▶ Given data
(* ===== verification/Storage.v ===== *)
(** * Storage: shared vocabulary and the abstract store

    What both backends of [crates/nula-storage] share: the outcome types
    ([status.rs]), the NIP-01 result order ([events.rs]), the replaceable /
    addressable conflict rule, and the abstract store ([Module Spec]) both
    backends are proved to refine: a map of live events with the tombstones,
    and no indexes. *)

From Stdlib Require Import Ascii NArith Lia.
From S2P Require Import Prelude Encoding Text Ids Tags Event Filter.

(** ** Outcomes *)

Inductive RejectedReason :=
| Duplicate | Ephemeral | Deleted | Expired | Replaced | Vanished | InvalidDelete.

Inductive SaveEventStatus :=
| Success
| Rejected (r : RejectedReason).

Module DbStatus.
Inductive t := Saved | Deleted | NotExistent.
End DbStatus.
Abbreviation DatabaseEventStatus := DbStatus.t.

#[global] Instance RejectedReason_eq_dec : EqDecision RejectedReason.
Proof. solve_decision. Defined.
#[global] Instance SaveEventStatus_eq_dec : EqDecision SaveEventStatus.
Proof. solve_decision. Defined.
#[global] Instance DbStatus_eq_dec : EqDecision DbStatus.t.
Proof. solve_decision. Defined.

Definition is_success (st : SaveEventStatus) : bool :=
  match st with Success => true | Rejected _ => false end.

(** ** The result order *)

Module EventKey.

Record t := mk { created_at : Timestamp; id : EventId }.

#[global] Instance t_eq_dec : EqDecision t.
Proof. solve_decision. Defined.
#[global] Instance t_countable : Countable t.
Proof.
  exact (inj_countable' (λ k, (created_at k, id k)) (λ p, mk p.1 p.2) ltac:(by intros [])).
Defined.

Definition from_event (e : Event) : t := mk (Event.created_at e) (Event.id e).

(** [Ord] of [{ created_at: Reverse<Timestamp>, id: EventId }]: newest first,
    ties by ascending id. *)
Definition le (a b : t) : Prop :=
  (created_at b < created_at a)%N ∨ (created_at a = created_at b ∧ EventId.le (id a) (id b)).

#[global] Instance le_dec a b : Decision (le a b).
Proof. unfold le. apply _. Defined.
#[global] Instance le_refl : Reflexive le.
Proof. intros a. right. done. Qed.
#[global] Instance le_trans : Transitive le.
Proof.
  intros a b c [?|[E1 ?]] [?|[E2 ?]]; unfold le; [left; lia..|].
  right. split; [congruence|]. by etrans.
Qed.
#[global] Instance le_total : Total le.
Proof.
  intros a b. unfold le. destruct (N.lt_trichotomy (created_at a) (created_at b)) as [?|[?|?]];
    [by right; left| |by left; left].
  destruct (total EventId.le (id a) (id b)); [left|right]; right; auto.
Qed.
#[global] Instance le_antisym : AntiSymm (=) le.
Proof.
  intros [ta ia] [tb ib] [?|[? ?]] [?|[? ?]]; simpl in *; try lia.
  f_equal; [done|]. by apply (anti_symm EventId.le).
Qed.

End EventKey.
Abbreviation EventKey := EventKey.t.

Definition event_le (a b : Event) : Prop := EventKey.le (EventKey.from_event a) (EventKey.from_event b).

#[global] Instance event_le_dec a b : Decision (event_le a b).
Proof. unfold event_le. apply _. Defined.
#[global] Instance event_le_refl : Reflexive event_le.
Proof. intros a. apply EventKey.le_refl. Qed.
#[global] Instance event_le_trans : Transitive event_le.
Proof. intros a b c. unfold event_le. apply EventKey.le_trans. Qed.
#[global] Instance event_le_total : Total event_le.
Proof. intros a b. apply EventKey.le_total. Qed.

Lemma event_le_antisym_id a b : event_le a b → event_le b a → Event.id a = Event.id b.
Proof. intros Hab Hba. pose proof (anti_symm EventKey.le _ _ Hab Hba) as E. by injection E. Qed.

Module Events.

(** [Events::from_unsorted]: keep the first event of each id, then sort. *)
Definition seen_step (st : gset EventId * list Event) (e : Event) : gset EventId * list Event :=
  if decide (Event.id e ∈ st.1) then st
  else ({[Event.id e]} ∪ st.1, st.2 ++ [e]).
Definition from_unsorted (l : list Event) : list Event :=
  merge_sort event_le (foldl seen_step (∅, []) l).2.

(** [Events::from_sorted]. *)
Definition from_sorted (l : list Event) : list Event := l.

Definition first (evs : list Event) : option Event := head evs.

End Events.

(** ** Replaceable and addressable slots *)

(** The map key of an addressable event: [(kind, pubkey, d)]. *)
Abbreviation CoordKey := (N * PublicKey * string)%type.

(** [addressable_coord] of the memory store; a missing [d] tag is the empty
    identifier. *)
Definition addressable_coord (e : Event) : option CoordKey :=
  if negb (Kind.is_addressable (Event.kind e)) then None
  else
    let identifier := default EmptyString (Tags.identifier (Event.tags e)) in
    Some (Event.kind e, Event.pubkey e, identifier).

(** [pick_loser]: the id of the event to drop. *)
Definition pick_loser (incumbent challenger : Event) : EventId :=
  match N.compare (Event.created_at incumbent) (Event.created_at challenger) with
  | Gt => Event.id challenger
  | Lt => Event.id incumbent
  | Eq => if decide (EventId.le (Event.id incumbent) (Event.id challenger))
          then Event.id challenger else Event.id incumbent
  end.

Lemma pick_loser_challenger inc ch :
  pick_loser inc ch = Event.id ch ↔ event_le inc ch ∨ Event.id inc = Event.id ch.
Proof.
  unfold pick_loser, event_le, EventKey.le; simpl.
  destruct (N.compare_spec (Event.created_at inc) (Event.created_at ch)) as [E|E|E].
  - case_decide; naive_solver lia.
  - split; [auto|]. intros [[?|[? ?]]|?]; [lia|lia|done].
  - naive_solver.
Qed.

Lemma pick_loser_incumbent inc ch :
  pick_loser inc ch ≠ Event.id ch → pick_loser inc ch = Event.id inc.
Proof. unfold pick_loser. split_matches; naive_solver. Qed.

(** ** The abstract store *)

#[global] Instance ExpirationError_eq_dec : EqDecision Nip40.ExpirationError.
Proof. solve_decision. Defined.

(** All live events in result order. *)
Definition sorted_events (m : gmap EventId Event) : list Event :=
  merge_sort event_le (map_to_list m).*2.

Definition matches (f : Filter) (e : Event) : Prop :=
  Filter.match_event f e match_options_default = true.

#[global] Instance matches_dec f e : Decision (matches f e).
Proof. unfold matches. apply _. Defined.

(** The answer to a filter: the matching events, newest first, cut at the limit. *)
Definition query_ref (m : gmap EventId Event) (f : Filter) : list Event :=
  take_limit (Filter.limit f)
    (filter (matches f) (sorted_events m)).

Definition rejected_if (b : bool) (r : RejectedReason) (k : SaveEventStatus) : SaveEventStatus :=
  if b then Rejected r else k.

Module Spec.

Record options := mkOptions {
  max_events : option N;
  process_nip09 : bool;
  process_nip62 : bool;
}.

Record t := mk {
  live : gmap EventId Event;
  dead_ids : gset EventId;
  dead_coords : gmap CoordKey Timestamp;
  vanished : gset PublicKey;
}.

Definition empty : t := mk ∅ ∅ ∅ ∅.

(** The slot an event competes for, if its kind is replaceable or addressable. *)
Definition slot (e : Event) : option (N * PublicKey * option string) :=
  if Kind.is_replaceable (Event.kind e) then Some (Event.kind e, Event.pubkey e, None)
  else (λ c, (c.1.1, c.1.2, Some c.2)) <$> addressable_coord e.

(** [e'] holds the slot [e] wants. *)
Definition rival (e e' : Event) : Prop := is_Some (slot e) ∧ slot e' = slot e.

#[global] Instance rival_dec e e' : Decision (rival e e').
Proof. unfold rival. apply _. Defined.

Section spec.
Context `{FasterHex, Secp256k1}.

(** The coordinates of a deletion request its author owns. *)
Definition own_coords (del : Event) (r : Nip09.DeletionRequest) : list CoordKey :=
  (λ c, (Coordinate.kind c, Coordinate.author c, Coordinate.identifier c)) <$>
    filter (λ c, Coordinate.author c = Event.pubkey del) (Nip09.coordinates r).

(** The deletion request removes [e]. *)
Definition targeted (del : Event) (r : Nip09.DeletionRequest) (e : Event) : Prop :=
  Event.pubkey e = Event.pubkey del ∧
  (Event.id e ∈ Nip09.event_ids r ∨
   ((Event.created_at e <= Event.created_at del)%N ∧
    match addressable_coord e with Some c => c ∈ own_coords del r | None => False end)).

#[global] Instance targeted_dec del r e : Decision (targeted del r e).
Proof. unfold targeted. destruct (addressable_coord e); apply _. Defined.

(** [i] is not a live event of somebody else. *)
Definition unprotected (del : Event) (m : gmap EventId Event) (i : EventId) : bool :=
  match m !! i with
  | Some e => bool_decide (Event.pubkey e = Event.pubkey del)
  | None => true
  end.

(** The ids a request tombstones: all it names, but the live ones of others. *)
Definition tombstoned (del : Event) (r : Nip09.DeletionRequest) (m : gmap EventId Event) :
    gset EventId :=
  list_to_set (filter (λ i, unprotected del m i = true) (Nip09.event_ids r)).

Definition stamp (ts : Timestamp) (m : gmap CoordKey Timestamp) (c : CoordKey) :
    gmap CoordKey Timestamp :=
  <[c := N.max ts (default ts (m !! c))]> m.

Definition delete_request (st : t) (del : Event) : t :=
  match Nip09.from_event del with
  | Err _ => st
  | Ok r =>
      mk (filter (λ p, ¬ targeted del r p.2) (live st))
         (tombstoned del r (live st) ∪ dead_ids st)
         (foldl (stamp (Event.created_at del)) (dead_coords st) (own_coords del r))
         (vanished st)
  end.

Definition vanish_request (st : t) (author : PublicKey) : t :=
  mk (filter (λ p, Event.pubkey p.2 ≠ author) (live st)) (dead_ids st) (dead_coords st)
     ({[author]} ∪ vanished st).

Definition evict (max : option N) (m : gmap EventId Event) : gmap EventId Event :=
  match max with
  | None => m
  | Some n => filter (λ p, p.2 ∈ take (N.to_nat n) (sorted_events m)) m
  end.

(** Why an event is refused, in the order of the checks; [Success] if it is not. *)
Definition admission (o : options) (st : t) (e : Event) (now : Timestamp) : SaveEventStatus :=
  rejected_if (process_nip62 o && bool_decide (Event.pubkey e ∈ vanished st)) Vanished (
  rejected_if (Kind.is_ephemeral (Event.kind e)) Ephemeral (
  rejected_if (bool_decide (Nip40.is_expired e now = Ok true)) Expired (
  rejected_if (bool_decide (Event.id e ∈ dead_ids st)) Deleted (
  rejected_if (match addressable_coord e ≫= λ c, dead_coords st !! c with
               | Some t => (Event.created_at e <=? t)%N | None => false end) Deleted (
  rejected_if (bool_decide (is_Some (live st !! Event.id e))) Duplicate (
  rejected_if (bool_decide (map_Exists (λ _ e', rival e e' ∧ event_le e' e) (live st)))
    Replaced Success)))))).

(** What an admitted event does to the store. *)
Definition accept (o : options) (st : t) (e : Event) : t :=
  let st := mk (filter (λ p, ¬ rival e p.2) (live st)) (dead_ids st) (dead_coords st) (vanished st) in
  let st := if process_nip09 o && (Event.kind e =? Kind.EVENT_DELETION)%N
            then delete_request st e else st in
  let st := if process_nip62 o && (Event.kind e =? Kind.REQUEST_TO_VANISH)%N
            then vanish_request st (Event.pubkey e) else st in
  mk (evict (max_events o) (<[Event.id e := e]> (live st)))
     (dead_ids st) (dead_coords st) (vanished st).

Definition save (o : options) (st : t) (e : Event) (now : Timestamp) : SaveEventStatus * t :=
  match admission o st e now with
  | Success => (Success, accept o st e)
  | r => (r, st)
  end.

Definition delete_events (st : t) (evs : list Event) : t :=
  mk (filter (λ p, p.2 ∉ evs) (live st)) (dead_ids st) (dead_coords st) (vanished st).

Definition check_id (st : t) (i : EventId) : DatabaseEventStatus :=
  match live st !! i with
  | Some _ => DbStatus.Saved
  | None => if decide (i ∈ dead_ids st) then DbStatus.Deleted else DbStatus.NotExistent
  end.
End spec.

End Spec.

(** ** Lemmas on [sorted_events] *)

(** Every event is stored under its own id. *)
Definition keyed (m : gmap EventId Event) : Prop := ∀ i e, m !! i = Some e → Event.id e = i.

Lemma elem_of_values (m : gmap EventId Event) e :
  keyed m → e ∈ (map_to_list m).*2 ↔ m !! Event.id e = Some e.
Proof.
  intros Hk. rewrite list_elem_of_fmap. split.
  - intros ([i e'] & -> & Hin%elem_of_map_to_list). simpl. by rewrite (Hk _ _ Hin).
  - intros Hl. exists (Event.id e, e). split; [done|]. by apply elem_of_map_to_list.
Qed.

Lemma NoDup_values (m : gmap EventId Event) : keyed m → NoDup (map_to_list m).*2.
Proof.
  intros Hk. apply NoDup_fmap_2_strong; [|apply NoDup_map_to_list].
  intros [i e] [j e'] Hi%elem_of_map_to_list Hj%elem_of_map_to_list E. simpl in E. subst.
  by rewrite <-(Hk _ _ Hi), <-(Hk _ _ Hj).
Qed.

Lemma elem_of_sorted_events m e :
  keyed m → e ∈ sorted_events m ↔ m !! Event.id e = Some e.
Proof.
  intros Hk. unfold sorted_events. rewrite merge_sort_Permutation. by apply elem_of_values.
Qed.

Lemma NoDup_sorted_events m : keyed m → NoDup (sorted_events m).
Proof. intros Hk. unfold sorted_events. rewrite merge_sort_Permutation. by apply NoDup_values. Qed.

Lemma length_sorted_events m : length (sorted_events m) = size m.
Proof.
  unfold sorted_events. rewrite merge_sort_Permutation, length_fmap.
  by rewrite length_map_to_list.
Qed.

Lemma StronglySorted_sorted_events m : StronglySorted event_le (sorted_events m).
Proof. apply Sorted_StronglySorted; [apply _|]. apply Sorted_merge_sort; apply _. Qed.

(** The sorted list of a set of events is determined by its members. *)
Lemma sorted_list_unique (l1 l2 : list Event) :
  StronglySorted event_le l1 → StronglySorted event_le l2 → NoDup l1 → NoDup l2 →
  (∀ e, e ∈ l1 ↔ e ∈ l2) →
  (∀ e1 e2, e1 ∈ l1 → e2 ∈ l1 → Event.id e1 = Event.id e2 → e1 = e2) → l1 = l2.
Proof.
  intros Hs1 Hs2 Hn1 Hn2 Hel Hinj.
  apply (StronglySorted_unique_strong event_le); [|done|done|by apply NoDup_Permutation].
  intros e1 e2 He1 He2 H12 H21. apply Hinj; [done|by apply Hel|].
  by apply event_le_antisym_id.
Qed.

Lemma query_ref_sorted m f : StronglySorted event_le (query_ref m f).
Proof.
  unfold query_ref. eapply StronglySorted_sublist; [apply take_limit_sublist|].
  eapply StronglySorted_sublist; [apply filter_sublist_of|]. apply StronglySorted_sorted_events.
Qed.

▶ Problem
Starting at the line with "Definition stamp (ts" and ending at the line with "Definition vanish_request (st", print each line of the listing above exactly, with no other lines.

▶ Completed exercise
Definition stamp (ts : Timestamp) (m : gmap CoordKey Timestamp) (c : CoordKey) :
    gmap CoordKey Timestamp :=
  <[c := N.max ts (default ts (m !! c))]> m.

Definition delete_request (st : t) (del : Event) : t :=
  match Nip09.from_event del with
  | Err _ => st
  | Ok r =>
      mk (filter (λ p, ¬ targeted del r p.2) (live st))
         (tombstoned del r (live st) ∪ dead_ids st)
         (foldl (stamp (Event.created_at del)) (dead_coords st) (own_coords del r))
         (vanished st)
  end.

Definition vanish_request (st : t) (author : PublicKey) : t :=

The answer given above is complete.